___ Data ___

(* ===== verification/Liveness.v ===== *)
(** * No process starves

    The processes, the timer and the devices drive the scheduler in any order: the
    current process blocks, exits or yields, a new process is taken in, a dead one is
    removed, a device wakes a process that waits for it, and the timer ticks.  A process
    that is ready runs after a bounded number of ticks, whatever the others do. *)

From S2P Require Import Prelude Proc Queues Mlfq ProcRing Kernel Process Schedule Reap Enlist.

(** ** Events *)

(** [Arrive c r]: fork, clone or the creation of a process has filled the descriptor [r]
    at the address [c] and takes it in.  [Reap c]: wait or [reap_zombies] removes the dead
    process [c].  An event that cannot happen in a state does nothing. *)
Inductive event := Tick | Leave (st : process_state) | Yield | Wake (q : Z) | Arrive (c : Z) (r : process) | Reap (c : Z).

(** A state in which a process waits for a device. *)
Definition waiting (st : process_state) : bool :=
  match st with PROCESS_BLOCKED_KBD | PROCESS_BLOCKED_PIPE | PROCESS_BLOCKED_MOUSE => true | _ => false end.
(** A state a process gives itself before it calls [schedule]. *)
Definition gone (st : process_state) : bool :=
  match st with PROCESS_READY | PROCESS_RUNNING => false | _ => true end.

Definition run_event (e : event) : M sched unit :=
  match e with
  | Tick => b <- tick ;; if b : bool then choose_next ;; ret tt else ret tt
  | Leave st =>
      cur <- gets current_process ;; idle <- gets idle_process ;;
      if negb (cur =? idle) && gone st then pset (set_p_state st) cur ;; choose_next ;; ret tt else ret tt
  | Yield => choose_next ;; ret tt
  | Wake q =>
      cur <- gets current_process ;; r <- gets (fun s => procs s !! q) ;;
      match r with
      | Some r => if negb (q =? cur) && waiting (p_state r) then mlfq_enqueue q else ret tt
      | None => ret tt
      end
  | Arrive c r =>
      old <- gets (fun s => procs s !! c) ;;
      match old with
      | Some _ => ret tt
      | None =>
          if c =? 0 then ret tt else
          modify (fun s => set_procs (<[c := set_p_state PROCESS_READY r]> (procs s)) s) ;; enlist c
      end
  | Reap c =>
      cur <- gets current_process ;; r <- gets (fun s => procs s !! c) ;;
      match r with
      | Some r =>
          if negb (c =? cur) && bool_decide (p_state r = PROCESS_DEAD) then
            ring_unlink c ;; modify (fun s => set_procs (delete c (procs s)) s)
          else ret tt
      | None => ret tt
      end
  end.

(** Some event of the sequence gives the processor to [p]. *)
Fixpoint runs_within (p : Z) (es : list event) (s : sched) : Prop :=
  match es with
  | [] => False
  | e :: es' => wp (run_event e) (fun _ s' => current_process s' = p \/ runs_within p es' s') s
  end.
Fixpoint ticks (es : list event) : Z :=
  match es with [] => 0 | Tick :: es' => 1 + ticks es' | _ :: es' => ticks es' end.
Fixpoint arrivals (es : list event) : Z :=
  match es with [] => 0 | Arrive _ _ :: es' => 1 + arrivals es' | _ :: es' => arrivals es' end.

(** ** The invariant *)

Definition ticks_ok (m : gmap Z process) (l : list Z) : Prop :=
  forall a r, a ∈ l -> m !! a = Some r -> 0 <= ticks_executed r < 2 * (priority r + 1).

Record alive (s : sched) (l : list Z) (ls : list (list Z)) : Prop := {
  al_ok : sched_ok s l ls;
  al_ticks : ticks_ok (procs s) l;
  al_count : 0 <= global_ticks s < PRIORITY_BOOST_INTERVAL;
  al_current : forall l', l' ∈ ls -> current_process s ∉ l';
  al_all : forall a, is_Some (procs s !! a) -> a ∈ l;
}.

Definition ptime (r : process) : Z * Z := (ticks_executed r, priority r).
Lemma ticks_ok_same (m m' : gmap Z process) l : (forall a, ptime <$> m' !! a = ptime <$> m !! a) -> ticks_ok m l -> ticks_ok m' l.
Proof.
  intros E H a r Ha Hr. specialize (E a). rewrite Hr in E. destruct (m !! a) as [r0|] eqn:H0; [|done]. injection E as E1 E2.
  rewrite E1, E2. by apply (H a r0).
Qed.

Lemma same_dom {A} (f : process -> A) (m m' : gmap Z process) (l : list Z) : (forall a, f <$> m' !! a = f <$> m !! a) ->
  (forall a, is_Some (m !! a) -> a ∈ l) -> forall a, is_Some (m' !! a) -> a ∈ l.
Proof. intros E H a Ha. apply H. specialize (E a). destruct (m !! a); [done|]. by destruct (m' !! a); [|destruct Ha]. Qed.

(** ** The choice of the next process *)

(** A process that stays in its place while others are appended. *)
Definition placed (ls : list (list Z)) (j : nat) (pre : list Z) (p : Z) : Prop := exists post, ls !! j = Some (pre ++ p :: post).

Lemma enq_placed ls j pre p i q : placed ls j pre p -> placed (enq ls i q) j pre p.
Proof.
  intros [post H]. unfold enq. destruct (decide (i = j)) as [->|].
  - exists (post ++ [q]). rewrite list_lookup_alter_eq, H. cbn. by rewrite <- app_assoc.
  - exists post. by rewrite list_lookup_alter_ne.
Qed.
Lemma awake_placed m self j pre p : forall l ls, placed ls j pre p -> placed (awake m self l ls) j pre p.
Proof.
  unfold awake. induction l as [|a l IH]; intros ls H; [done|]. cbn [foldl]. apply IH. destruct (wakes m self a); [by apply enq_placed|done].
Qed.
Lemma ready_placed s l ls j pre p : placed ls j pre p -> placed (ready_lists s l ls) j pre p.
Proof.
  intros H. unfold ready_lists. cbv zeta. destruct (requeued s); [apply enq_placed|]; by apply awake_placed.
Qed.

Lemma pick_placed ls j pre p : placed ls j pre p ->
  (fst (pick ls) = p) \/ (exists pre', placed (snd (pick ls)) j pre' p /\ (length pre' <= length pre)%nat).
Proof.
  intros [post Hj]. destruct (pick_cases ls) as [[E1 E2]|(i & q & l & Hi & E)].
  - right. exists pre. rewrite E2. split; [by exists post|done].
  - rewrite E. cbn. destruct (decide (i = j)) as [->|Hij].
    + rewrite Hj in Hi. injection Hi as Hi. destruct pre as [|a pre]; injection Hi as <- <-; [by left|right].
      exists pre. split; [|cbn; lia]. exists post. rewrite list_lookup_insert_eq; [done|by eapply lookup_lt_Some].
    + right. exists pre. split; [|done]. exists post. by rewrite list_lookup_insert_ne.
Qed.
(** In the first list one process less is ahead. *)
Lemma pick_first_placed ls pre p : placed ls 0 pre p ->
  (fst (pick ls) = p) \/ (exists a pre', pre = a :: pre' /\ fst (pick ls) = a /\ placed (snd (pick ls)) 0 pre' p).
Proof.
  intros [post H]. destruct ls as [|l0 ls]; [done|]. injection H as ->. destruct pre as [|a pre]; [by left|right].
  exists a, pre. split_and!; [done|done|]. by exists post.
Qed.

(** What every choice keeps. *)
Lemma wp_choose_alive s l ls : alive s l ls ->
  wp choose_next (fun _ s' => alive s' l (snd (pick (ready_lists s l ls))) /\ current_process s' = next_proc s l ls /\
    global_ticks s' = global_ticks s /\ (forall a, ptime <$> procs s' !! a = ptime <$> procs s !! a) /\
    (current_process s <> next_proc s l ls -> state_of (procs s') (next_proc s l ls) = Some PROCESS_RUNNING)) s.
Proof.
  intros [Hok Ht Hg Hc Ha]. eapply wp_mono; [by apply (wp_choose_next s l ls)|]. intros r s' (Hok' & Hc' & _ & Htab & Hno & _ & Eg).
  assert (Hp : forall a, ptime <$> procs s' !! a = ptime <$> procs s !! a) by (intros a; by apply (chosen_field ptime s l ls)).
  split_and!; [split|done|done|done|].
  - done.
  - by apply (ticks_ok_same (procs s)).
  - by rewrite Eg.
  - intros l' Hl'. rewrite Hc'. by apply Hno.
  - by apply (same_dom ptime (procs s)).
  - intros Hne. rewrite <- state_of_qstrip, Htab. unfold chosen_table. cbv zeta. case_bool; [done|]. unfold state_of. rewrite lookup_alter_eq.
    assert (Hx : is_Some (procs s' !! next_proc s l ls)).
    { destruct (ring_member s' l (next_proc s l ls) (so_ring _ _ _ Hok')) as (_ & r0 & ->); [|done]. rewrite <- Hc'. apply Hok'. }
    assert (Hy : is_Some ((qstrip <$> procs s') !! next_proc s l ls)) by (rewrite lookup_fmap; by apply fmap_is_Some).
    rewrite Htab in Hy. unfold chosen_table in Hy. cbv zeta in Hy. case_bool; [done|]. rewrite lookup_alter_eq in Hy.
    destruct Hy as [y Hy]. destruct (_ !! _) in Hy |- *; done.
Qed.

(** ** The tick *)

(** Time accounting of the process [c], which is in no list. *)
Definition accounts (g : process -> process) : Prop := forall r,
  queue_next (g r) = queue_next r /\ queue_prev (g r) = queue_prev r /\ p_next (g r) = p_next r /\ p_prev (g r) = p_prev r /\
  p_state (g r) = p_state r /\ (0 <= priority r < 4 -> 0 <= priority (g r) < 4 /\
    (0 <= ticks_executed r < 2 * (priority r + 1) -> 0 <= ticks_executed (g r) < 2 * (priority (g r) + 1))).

___

Your task: Here the output must be the lines above from the line with "- exists post." to the line with "intros [post Hj].", both included, duplicated word for word and nothing else.

Written solution:
  - exists post. by rewrite list_lookup_alter_ne.
Qed.
Lemma awake_placed m self j pre p : forall l ls, placed ls j pre p -> placed (awake m self l ls) j pre p.
Proof.
  unfold awake. induction l as [|a l IH]; intros ls H; [done|]. cbn [foldl]. apply IH. destruct (wakes m self a); [by apply enq_placed|done].
Qed.
Lemma ready_placed s l ls j pre p : placed ls j pre p -> placed (ready_lists s l ls) j pre p.
Proof.
  intros H. unfold ready_lists. cbv zeta. destruct (requeued s); [apply enq_placed|]; by apply awake_placed.
Qed.

Lemma pick_placed ls j pre p : placed ls j pre p ->
  (fst (pick ls) = p) \/ (exists pre', placed (snd (pick ls)) j pre' p /\ (length pre' <= length pre)%nat).
Proof.
  intros [post Hj]. destruct (pick_cases ls) as [[E1 E2]|(i & q & l & Hi & E)].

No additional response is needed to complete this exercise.